Ему наследовал в 768 г. его сын Карл Великий. При нем границы Франкского государства были снова весьма значительно расширены. В течение целых 32 лет, от 772 г. до 804 г., он вед войну против саксов, пока ему, наконец, не удалось окончательно включить их в состав Франкского королевства. В 774 г. он распространил свое господство на Верхнюю Италию, завоевав находившееся там государство лангобардов. В 778 г. он завоевал Испанию до реки Эбро, в 788 г. Баварию. В 90-е годы нападения аваров, татарского племени, которое уже за несколько столетий до того пришло из Азии и тогда жило в современной Венгрии, заставили его проникнуть к востоку до самого Дуная и для обеспечения безопасности границ основать Марку Австрию. В 800 г. он заставил папу короновать себя в Риме римским императором. Однако, ему приходилось до самой своей смерти в 814 г. защищать и отстаивать вновь приобретенные границы своего государства в непрестанных войнах, причем испанская часть была снова утрачена.

Таким образом Франкское государство возросло до таких размеров и протяжения, которые хотя и оставались еще далеко позади былой Римской мировой империи, но все же простирались от Пиринеев через всю Францию и половину Германии до Эльбы, от Италии до Ютландии. Условия жизни людей, которые жили на этих обширных пространствах, никоим образом не могли быть повсюду одни и те же.
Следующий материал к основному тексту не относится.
Lemma reported_day_not_negative e C db g :
  (forall r, In r (ideas_log db) -> 1 <= continuation_day r) ->
  get_current_day e C db = (Returns g, db) -> 0 <= g.
Proof.
  intros Hrows H; apply get_current_day_returned in H.
  destruct H as (_ & _ & ->).
  unfold select_today_limit1, select_max_other_days.
  destruct (entries_on (strip C) (today e) db) as [|r l] eqn:E.
  - destruct (sql_max _) as [m|] eqn:Em; [|lia].
    destruct (sql_max_Some _ _ Em) as [Hin _].
    apply in_map_iff in Hin; destruct Hin as (r & <- & Hr).
    apply filter_In in Hr; specialize (Hrows r (proj1 Hr)); lia.
  - assert (Hin : In r (entries_on (strip C) (today e) db))
      by (rewrite E; left; reflexivity).
    apply entries_on_In in Hin; specialize (Hrows r (proj1 Hin)); lia.
Qed.

(** The four ways a call of [get_current_day] ends. *)
Lemma get_current_day_cases e C db :
  (exists msg, get_current_day e C db = (Raises (ValueError msg), db)
               /\ missing C = true)
  \/ (missing C = false
      /\ ((get_current_day e C db = (Raises OperationalError, db)
           /\ (faults e 0%nat = true \/ faults e 1%nat = true
               \/ (bindable (strip C) = true /\ faults e 2%nat = true)))
          \/ (get_current_day e C db = (Raises UnicodeEncodeError, db)
              /\ bindable (strip C) = false
              /\ faults e 0%nat = false /\ faults e 1%nat = false)
          \/ ((exists v, get_current_day e C db = (Returns v, db))
              /\ bindable (strip C) = true
              /\ forall k, (k < 3)%nat -> faults e k = false))).
Proof.
  unfold get_current_day.
  destruct (missing C); [left; eexists; split; reflexivity|].
  right; split; [reflexivity|].
  run_sql; destruct (bindable (strip C)) eqn:Hb; simpl; split_faults;
    try (left; split; [reflexivity | tauto]);
    try (right; left; split; [reflexivity | tauto]).
  right; right; split; [|split; [reflexivity|]].
  - destruct (select_today_limit1 (strip C) (today e) db); eexists;
      reflexivity.
  - intros k Hk; destruct k as [|[|[|k]]]; auto; lia.
Qed.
В особенности германцы в старых германских землях от Рейна к востоку вели в блестящие времена меровингов, т. е. в VI и VII веке почти совсем обособленное существование. Они принадлежали к Франкскому государству, поскольку приносили присягу верности, уплачивали дань или приносили регулярные дары, не вели войн против франков; но к остальном они были самостоятельны, обладали собственным государственным устройством, имели своих собственных герцогов, которые немного внимания обращали на франкских королей.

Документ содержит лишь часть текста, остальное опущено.